Ces crédits aident les associations dans leur remarquable travail auprès des victimes. Nous avons ouvert une centaine de bureaux d'aide aux victimes, tous les tribunaux de grande instance (TGI) devant en compter un.
Nous expérimentons, dans huit TGI depuis janvier 2014, des dispositions de la directive du 25 octobre 2012, non encore transposée dans notre droit, comme le suivi individualisé des victimes.
Nous avons un établissement réservé aux jeunes filles auteurs d'infraction, mais la règle générale reste la mixité. Lorsqu'une seule fille se trouve dans un centre mixte, cela pose des difficultés. Le temps passé dans un établissement ne constitue qu'une étape au sein d'un parcours. Parmi les mineurs incarcérés, 4 % sont des filles ; elles représentent 10 % des jeunes suivis par les services de la protection judiciaire de la jeunesse (PJJ).
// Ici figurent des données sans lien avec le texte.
(* ===== verification/CmdThreads.v ===== *)
(** * The command channel, one access at a time

    [mlx5_cmd_exec] cut into its accesses to shared memory: every load and store
    of the context, the ring and the mailboxes is an action of its own ([++x] is
    a load and a store; [memset] and [memcpy] are one).  [cut_exec] says that
    nothing is lost.  What interleavings of such calls do is the subject of
    [ClientsTheorems] and [CmdRace]. *)

From S2P Require Import Prelude Bytes Registers IbVerbs World Wp Cmd CmdSpec CmdTheorems CmdOverlap Threads.

Section Cut.
Context `{P : Platform}.

Definition take_token_t (ctx : ptr) : proc Z :=
  c ← act (deref ctx);
  let token := u8 (next_token c + 1) in
  act (modify ctx (set_next_token token)) ;;
  if token =? 0 then
    c ← act (deref ctx);
    let token := u8 (next_token c + 1) in
    act (modify ctx (set_next_token token)) ;;
    mret token
  else mret token.

Definition submit_t (c : mlx5_cmd_context) (slot token opcode op_mod : Z)
    (in_data : option (buf * Z)) (in_len out_len : Z) : proc unit :=
  let ring := cmd_ring c in
  let entry := slot_entry c slot in
  let pool := mbox_pool c in
  let in_mbox := slot_in_mbox slot in
  let out_mbox := slot_out_mbox slot in
  let in_dma := u64 (mbox_dma_base c + in_mbox) in
  let out_dma := u64 (mbox_dma_base c + out_mbox) in
  act (mem_fill pool in_mbox MLX5_CMD_MAILBOX_SIZE 0) ;;
  act (mem_fill pool out_mbox MLX5_CMD_MAILBOX_SIZE 0) ;;
  act (st16 pool (in_mbox + MLX5_MBOX_OPCODE_OFF) (OSSwapInt16 opcode)) ;;
  act (st16 pool (in_mbox + MLX5_MBOX_UID_OFF) (OSSwapInt16 MLX5_CMD_UID_DRIVER)) ;;
  act (st16 pool (in_mbox + MLX5_MBOX_OP_MOD_OFF) (OSSwapInt16 op_mod)) ;;
  match in_data with
  | Some (src, so) =>
      pwhen (0 <? in_len) (act (mem_copy_in pool (in_mbox + 16) src so (in_copy_len in_len)))
  | None => mret tt
  end ;;
  act (st64 ring (entry + off_in_ptr) (OSSwapInt64 in_dma)) ;;
  act (st32 ring (entry + off_in_len) (OSSwapInt32 MLX5_CMD_MAILBOX_SIZE)) ;;
  act (st64 ring (entry + off_out_ptr) (OSSwapInt64 out_dma)) ;;
  act (st32 ring (entry + off_out_len)
    (OSSwapInt32 (if 0 <? out_len then out_len else MLX5_CMD_MAILBOX_SIZE))) ;;
  act (st32 ring (entry + off_token) (OSSwapInt32 token)) ;;
  act (st8 ring (entry + off_signature) 0) ;;
  act OSSynchronizeIO ;;
  act (st8 ring (entry + off_status) MLX5_CMD_OWNER_HW) ;;
  act OSSynchronizeIO ;;
  act (iseg_write32 (iseg c) MLX5_ISEG_CMD_DOORBELL (u32 (Z.shiftl 1 slot))) ;;
  act (IOLog "doorbell" [slot]).

Fixpoint poll_t (n : nat) (ring : ptr) (entry : Z) : proc Z :=
  match n with
  | O => mret 0
  | S n' =>
      act OSSynchronizeIO ;;
      st ← act (ld8 ring (entry + off_status));
      if status_owner st =? MLX5_CMD_OWNER_SW then
        st2 ← act (ld8 ring (entry + off_status));
        mret (status_delivery st2)
      else
        act (IOSleep 10) ;;
        poll_t n' ring entry
  end.

(** [ctx->failed_commands++] and [ctx->total_commands++] *)
Definition count_failed_t (ctx : ptr) : proc unit :=
  c ← act (deref ctx); act (modify ctx (set_failed_commands (u32 (failed_commands c + 1)))).
Definition count_total_t (ctx : ptr) : proc unit :=
  c ← act (deref ctx); act (modify ctx (set_total_commands (u32 (total_commands c + 1)))).

Definition read_response_t (ctx : ptr) (c : mlx5_cmd_context) (slot opcode : Z)
    (out_data : option buf) (out_len : Z) (out_status : option Z) : proc exec_result :=
  let pool := mbox_pool c in
  let out_mbox := slot_out_mbox slot in
  fw_status ← act (ld8 pool (out_mbox + MLX5_MBOX_STATUS_OFF));
  syn ← act (ld32 pool (out_mbox + MLX5_MBOX_SYNDROME_OFF));
  let fw_syndrome := OSSwapInt32 syn in
  let out_status := (fun _ => fw_status) <$> out_status in
  if negb (fw_status =? MLX5_CMD_STAT_OK) then
    act (IOLog "ERROR: command fw_status syndrome" [opcode; fw_status; fw_syndrome]) ;;
    count_failed_t ctx ;;
    mret (ExecResult kIOReturnError out_data out_status)
  else
    out ← act (copy_out pool out_mbox out_data out_len);
    act (IOLog "command succeeded" [opcode]) ;;
    mret (ExecResult kIOReturnSuccess out out_status).

Definition finish_t (ctx : ptr) (c : mlx5_cmd_context) (slot opcode delivery_status : Z)
    (out_data : option buf) (out_len : Z) (out_status : option Z) : proc exec_result :=
  st ← act (ld8 (cmd_ring c) (slot_entry c slot + off_status));
  if negb (status_owner st =? MLX5_CMD_OWNER_SW) then
    act (IOLog "ERROR: command timed out" [opcode]) ;;
    count_failed_t ctx ;;
    mret (ExecResult kIOReturnTimeout out_data out_status)
  else
    count_total_t ctx ;;
    if negb (delivery_status =? MLX5_CMD_DELIVERY_STAT_OK) then
      act (IOLog "ERROR: command delivery status" [opcode; delivery_status]) ;;
      count_failed_t ctx ;;
      mret (ExecResult kIOReturnError out_data out_status)
    else read_response_t ctx c slot opcode out_data out_len out_status.

Definition exec_t (ctx : ptr) (a : exec_args) : proc exec_result :=
  let slot := 0 in
  token ← take_token_t ctx;
  act (IOLog "cmd_exec" [ea_opcode a; ea_op_mod a; slot; token]) ;;
  c ← act (deref ctx);
  submit_t c slot token (ea_opcode a) (ea_op_mod a) (ea_in a) (ea_in_len a) (ea_out_len a) ;;
  delivery_status ← poll_t poll_limit (cmd_ring c) (slot_entry c slot);
  finish_t ctx c slot (ea_opcode a) delivery_status (ea_out a) (ea_out_len a)
    ((fun _ => 0xFF) <$> ea_status a).

Lemma cut_take_token ctx : cut (take_token_t ctx) (cmd_take_token ctx).
Proof. unfold take_token_t, cmd_take_token. solve_cut. Qed.

Lemma cut_submit c slot token opcode op_mod in_data in_len out_len :
  cut (submit_t c slot token opcode op_mod in_data in_len out_len)
    (cmd_submit c slot token opcode op_mod in_data in_len out_len).
Proof. unfold submit_t, cmd_submit. cbv zeta. solve_cut. Qed.

Lemma cut_poll n ring entry : cut (poll_t n ring entry) (cmd_poll n ring entry).
Proof. induction n as [|n IH]; cbn [poll_t cmd_poll]; solve_cut. Qed.

Lemma cut_failed ctx : cut (count_failed_t ctx) (modify ctx count_failed).
Proof. by apply cut_update. Qed.
Lemma cut_total ctx : cut (count_total_t ctx) (modify ctx count_total).
Proof. by apply cut_update. Qed.
#[local] Hint Resolve cut_take_token cut_submit cut_poll cut_failed cut_total : cut.

Lemma cut_finish ctx c slot opcode d out out_len status :
  cut (finish_t ctx c slot opcode d out out_len status) (cmd_finish ctx c slot opcode d out out_len status).
Proof.
  unfold finish_t, cmd_finish, read_response_t, cmd_read_response. cbv zeta. solve_cut.
Qed.
#[local] Hint Resolve cut_finish : cut.

(** A call without others is [mlx5_cmd_exec]. *)
Lemma cut_exec ctx a :
  cut (exec_t ctx a) (mlx5_cmd_exec ctx (ea_opcode a) (ea_op_mod a) (ea_in a) (ea_in_len a)
    (ea_out a) (ea_out_len a) (ea_status a)).
Proof. unfold exec_t, mlx5_cmd_exec. cbv zeta. solve_cut. Qed.
End Cut.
La délinquance des filles est estimée à 17 %, et la moitié des filles condamnées le sont pour des faits de vol.
Monsieur Jean-Michel Clément, la question de l'accès au droit touche celle des professions réglementées. Un accès au droit facilité permet de prévenir et de résoudre des litiges avant l'enclenchement d'une procédure judiciaire. Nous cherchons à faire des maisons de la justice et du droit de véritables sites judiciaires, comme le prévoit le code de l'organisation judiciaire, et nous y affectons, dans cette optique, des greffiers. L'accès au droit participe de la justice du XXIe siècle et s'intègre dans l'architecture des sites judiciaires dans l'ensemble du pays. Nous avons commencé par lutter contre les déserts judiciaires en procédant à la réouverture de TGI et à la création de chambres détachées. Nous réformons la gouvernance des conseils départementaux de l'accès au droit (CDAD) et des points d'accès au droit (PAD). Le service d'accueil de la justice, aujourd'hui en expérimentation, remplira une mission d'information, assurée par des greffiers ayant reçu une formation spécifique. Nous élaborerons prochainement, en associant étroitement la représentation nationale, la cartographie de l'accès au droit, qui montrera le maillage territorial de l'ensemble des structures qui permettent aux citoyens, selon leurs besoins, d'avoir accès au droit.